As soon as you hurriedly stumbled into the dark closet, you bumped face first into something warm which you quickly realized was a person, leaving you a little dazed before the door loudly slammed shut behind you, making you jump a little. The only noise you heard was snickering, courtesy of Bam, who had hidden barely out of sight when you walked in and jammed a chair under the handle of the door. There was only one person you would end up in there with, “Oh, come on, guys!” The familiar southern drawl in his voice made your stomach jump as you recognized Johnny who, while he was trying not to make his annoyance apparent, leaned around you to knock on the door as he yelled to the guys on the other side, “I gotta be on set in five- Jeff’s gonna kill me!” Still, nothing but snickers. You began to realize exactly how close your body was to his- Johnny didn’t even seem to notice nor care that your face was nearly buried in his chest, but you were so freaked out that you could bring your mouth to move or make any noise. It wasn’t until he groaned, leaning back to sit on a costume trunk in front of you that you took a breath.
“Well, we might be here a while…” Johnny mused, and while you couldn’t see it, you definitely heard the smile in his voice as he continued, “Y’know this kinda reminds me a lot of that game- seven minutes in heaven?” Of course you knew what he was talking about, and you would be an idiot to pass this kind of thing up.

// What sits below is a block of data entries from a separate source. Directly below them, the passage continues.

(** The bus test.  It ends after 0x18000000 and 0x04000000 reads, its count of errors
does not overflow, and is 0 exactly if the FPGA answers to every even address of its six
windows with the address plus one; then it lights the four lamps in turn. *)
Theorem gpmc_test_finds fuel :
  0x18000000 <= Z.of_nat fuel ->
  exists n, rhino_gpmc_test fpga fuel = Some (n, [(0x10000000, 1); (0x10000000, 2); (0x10000000, 4); (0x10000000, 8)]) /\
    0 <= n <= 0x18000000 + 0x04000000 /\
    (n = 0 <-> forall a, fpga_window a -> Z.even a = true -> good_word a = true).
Proof.
  intros Hf. destruct (nat_of 0x14000000 ltac:(lia)) as [k1 E1]. destruct (nat_of 0x03FFFFFF ltac:(lia)) as [k2 E2].
  destruct (nat_of 0x02000000 ltac:(lia)) as [k3 E3]. unfold rhino_gpmc_test. rewrite (read_test1_total k1 k2) by lia.
  pose proof (errs_range 0x08000000 k1). pose proof (errs_range 0x38000000 (S k2)).
  pose proof (errs_zero 0x08000000 k1) as Z1. pose proof (errs_zero 0x38000000 (S k2)) as Z2.
  set (e1 := errs 0x08000000 k1) in *. set (e2 := errs 0x38000000 (S k2)) in *.
  rewrite (read_test2_total k3) by lia. eexists. split; [reflexivity|].
  split; [destruct (good_word 0x10AAAAAA), (good_word 0x10555554); lia|]. split.
  - intros He a Hw Hev. assert (e1 = 0 /\ e2 = 0) as [He1 He2] by (destruct (good_word 0x10AAAAAA), (good_word 0x10555554); lia).
    apply Z.even_spec in Hev as [h ->]. destruct Hw as [Hw|Hw].
    + replace (2 * h) with (0x08000000 + 2 * (h - 0x04000000)) by lia. apply Z1; [done|lia].
    + replace (2 * h) with (0x38000000 + 2 * (h - 0x1C000000)) by lia. apply Z2; [done|lia].
  - intros Hg. assert (forall j, Z.even (2 * j) = true) as Hev by (intros j; by rewrite Z.even_mul).
    assert (e1 = 0) as -> by (apply Z1; intros j Hj; apply Hg; [left; lia|]; replace (0x08000000 + 2 * j) with (2 * (0x04000000 + j)) by lia; apply Hev).
    assert (e2 = 0) as -> by (apply Z2; intros j Hj; apply Hg; [right; lia|]; replace (0x38000000 + 2 * j) with (2 * (0x1C000000 + j)) by lia; apply Hev).
    by rewrite !Hg by (done || (left; lia)).
Qed.
End gpmc_test_laws.

(** ** The system monitor *)

(** A chip with registers: a message with the number of one selects it for reading, and
changes none. *)
Class RegTarget (T : Type) `{I2cTarget T} : Type := {
  reg : T -> Z -> Z;
  reg_first t r : t_first (t_write t [r]) = reg t r;
  reg_keep t r x : reg (t_write t [r]) x = reg t x;
}.

Section monitor.
Context {D : Type} {HM : Mmio D} {HD : I2cPort D} {T : Type} {HT : I2cTarget T} {HR : RegTarget T} (polls : nat) {HL : I2cLaws T polls}.
Context (Hpolls : (polls <= 10)%nat) (fuel : nat) (Hfuel : (2 <= fuel)%nat).
Open Scope string_scope.
Open Scope Z_scope.

(** The bus is free, and the chips in [F] have these registers. *)
Definition on_regs (F : Z -> option (Z -> Z)) (s : ub D) : Prop :=
  exists to, on_bus polls to (u_i2c s) /\ forall c f, F c = Some f -> exists t, to c = Some t /\ forall x, reg t x = f x.

(** [m] prints [out] and disturbs no register. *)
Definition prints {A} (F : Z -> option (Z -> Z)) (m : M (ub D) A) (r : A) (out : list (string * list Z)) : Prop :=
  forall s, on_regs F s -> exists s', runs m s r s' /\ on_regs F s' /\ u_out s' = (u_out s ++ out)%list.

Lemma prints_ret {A} F (x : A) : prints F (mret x) x [].
Proof. intros s Hs. exists s. by rewrite app_nil_r. Qed.

Lemma prints_bind {A B} F (m : M (ub D) A) (k : A -> M (ub D) B) a b o1 o2 :
  prints F m a o1 -> prints F (k a) b o2 -> prints F (mbind m k) b (o1 ++ o2)%list.
Proof.
  intros Hm Hk s Hs. destruct (Hm s Hs) as (s1 & R1 & F1 & O1). destruct (Hk s1 F1) as (s2 & R2 & F2 & O2).
  exists s2. split; [by eapply runs_bind|]. split; [done|]. by rewrite O2, O1, app_assoc.
Qed.

Lemma prints_printf F format args : prints F (printf format args) tt [(format, args)].
Proof. intros s Hs. eexists. split; [apply runs_modify|]. done. Qed.

Lemma regs_bytes n t a : fst (reg_bytes n t a) = map (reg t) (seqZ a (Z.of_nat n)) /\ forall x, reg (snd (reg_bytes n t a)) x = reg t x.
Proof.
  revert t a. induction n as [|n IH]; intros t a; [done|]. cbn [reg_bytes]. specialize (IH (t_write t [a]) (a + 1)).
  destruct (reg_bytes n (t_write t [a]) (a + 1)) as [l t'] eqn:E. cbn [fst snd] in *. destruct IH as [-> Ht'].
  rewrite (seqZ_cons a (Z.of_nat (S n))) by lia. cbn [map]. replace (Z.pred (Z.of_nat (S n))) with (Z.of_nat n) by lia. rewrite reg_first. split.
  - f_equal. apply List.map_ext. intros x. apply reg_keep.
  - intros x. by rewrite Ht', reg_keep.
Qed.

(** A read of registers. *)
Lemma prints_read F chip f a len :
  F chip = Some f -> 0 <= chip < 256 -> 0 <= a -> 0 <= len -> a + len <= 256 ->
  prints F (on_i2c (i2c_read fuel chip a 1 len)) (0, map f (seqZ a len)) [].
Proof.
  intros Hf Hc Ha Hlen Hr s (to & Hb & HF). destruct (HF chip f Hf) as (t & Ht & Hreg).
  pose proof (i2c_read_present polls Hpolls fuel chip a 1 len to t (u_i2c s) Hfuel Hc Ha (Z.le_refl 1) Hlen Hr Hb Ht) as HR'.
  destruct (regs_bytes (Z.to_nat len) t a) as [Hl Hk]. destruct (reg_bytes (Z.to_nat len) t a) as [l t']. cbn [fst snd] in *.
  destruct HR' as (i' & R & B'). rewrite Z2Nat.id in Hl by done.
  assert (l = map f (seqZ a len)) as -> by (rewrite Hl; apply List.map_ext; exact Hreg).
  eexists. split; [by apply runs_zoom|]. split; [|by rewrite app_nil_r]. exists (put_chip chip t' to). split; [exact B'|].
  intros c g Hg. unfold put_chip. destruct (Z.eqb_spec c chip) as [->|]; [|by apply HF]. exists t'. split; [done|]. intros x.
  rewrite Hk, Hreg. by rewrite Hf in Hg; injection Hg as <-.
Qed.

Lemma prints_show F chip f a len error args format value rv :
  F chip = Some f -> 0 <= chip < 256 -> 0 <= a -> 0 <= len -> a + len <= 256 ->
  let rv' := fill (map f (seqZ a len)) rv in
  prints F (show fuel chip a len error args format value rv) rv' [(format, [value rv'])].
Proof.
  intros Hf Hc Ha Hlen Hr rv'. unfold show. change [(format, [value rv'])] with ([] ++ [] ++ [(format, [value rv'])] ++ [])%list.
  eapply prints_bind; [by apply (prints_read F chip f)|]. cbv zeta. cbn [fst snd]. fold rv'.
  eapply prints_bind; [apply prints_ret|]. eapply prints_bind; [apply prints_printf|apply prints_ret].
Qed.

(** The registers of a chip in [F]. *)
Definition regs_of (F : Z -> option (Z -> Z)) (c : Z) : Z -> Z := default (fun _ => 0) (F c).

Lemma prints_show_all F chips a i error value rv :
  Forall (fun c => is_Some (F c) /\ 0 <= c < 256) chips -> 0 <= a <= 254 -> List.length rv = 2%nat ->
  exists rv', List.length rv' = 2%nat /\
    prints F (show_all fuel chips a i error value rv) rv' (map (fun c => ("%d,", [value [regs_of F c a; regs_of F c (a + 1)]])) chips).
Proof.
  intros Hch Ha. revert i rv. induction Hch as [|c chips [[f Hf] Hc] _ IH]; intros i rv Hl; cbn [show_all map].
  - exists rv. split; [done|apply prints_ret].
  - pose proof (prints_show F c f a 2 error [i + 1] "%d," value rv Hf Hc ltac:(lia) ltac:(lia) ltac:(lia)) as Hs. cbv zeta in Hs.
    assert (fill (map f (seqZ a 2)) rv = [f a; f (a + 1)]) as Efill.
    { assert (seqZ a 2 = [a; a + 1]) as -> by (rewrite seqZ_cons, seqZ_cons by lia; reflexivity). by destruct rv as [|x [|y [|]]]. }
    rewrite Efill in Hs. destruct (IH (i + 1) [f a; f (a + 1)]) as (rv' & Hl' & Hrest); [done|].
    exists rv'. split; [done|]. assert (regs_of F c = f) as -> by (unfold regs_of; by rewrite Hf).
    exact (prints_bind F _ _ _ rv' [("%d,", [value [f a; f (a + 1)]])] _ Hs Hrest).
Qed.

(** One byte, into the first place. *)
Lemma prints_byte F chip f a error args format value rv :
  F chip = Some f -> 0 <= chip < 256 -> 0 <= a <= 255 -> List.length rv = 2%nat ->
  exists rv', List.length rv' = 2%nat /\
    prints F (show fuel chip a 1 error args format (fun v => value (byte_at v 0)) rv) rv' [(format, [value (f a)])].
Proof.
  intros Hf Hc Ha Hl. pose proof (prints_show F chip f a 1 error args format (fun v => value (byte_at v 0)) rv Hf Hc ltac:(lia) ltac:(lia) ltac:(lia)) as Hs.
  cbv zeta in Hs. assert (seqZ a 1 = [a]) as Es by (rewrite seqZ_cons by lia; reflexivity). rewrite Es in Hs.
  destruct rv as [|x [|y [|]]]; try done. exists [f a; y]. by split.
Qed.

(** What a row of the monitor shows. *)
Definition row_text (F : Z -> option (Z -> Z)) (seconds : Z) : list (string * list Z) :=
  ([("%d,", [seconds])] ++
   map (fun c => ("%d,", [volts [regs_of F c 2; regs_of F c 3]])) pwr_mon_addresses ++
   map (fun c => ("%d,", [amps [regs_of F c 4; regs_of F c 5]])) pwr_mon_addresses ++
   [("%d,", [regs_of F TEMP_MON_ADDR 1])] ++ [("%d,", [regs_of F TEMP_MON_ADDR 2])] ++ [("%d,", [regs_of F TEMP_MON_ADDR 3])] ++
   [("%d,", [regs_of F FAN_CONTRLR_ADDR 0 * 50])] ++ [("%d\n", [regs_of F FAN_CONTRLR_ADDR 0 * 50])])%list.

Unfortunately, under these conditions, you kind of became one. “I, uh- I’ve never played that- that game before…” Well, it wasn't a lie- you really hadn’t, but you knew what he meant. Your response was a half hearted stammer, your heart pounding so hard that you half expected it to thrum out of your chest, cartoon style, and you were sure he could feel it. You were aware he was getting a kick out of your nervousness, but you weren't exactly sure how to feel about that. Johnny’s voice slipped into that low, teasing register as he met your eyes, leaning towards you. “I could always teach you.” You practically let out a squeak at his suggestion. Oh god, it’s happening. He wanted to kiss you, didn’t he? Your brain struggled to form words, but luckily Johnny broke the tension before you dropped dead from the little game he was playing with you. Flashing a playful smile, he chuckled reassuringly, “Ah, I’m just messin’ with ya.”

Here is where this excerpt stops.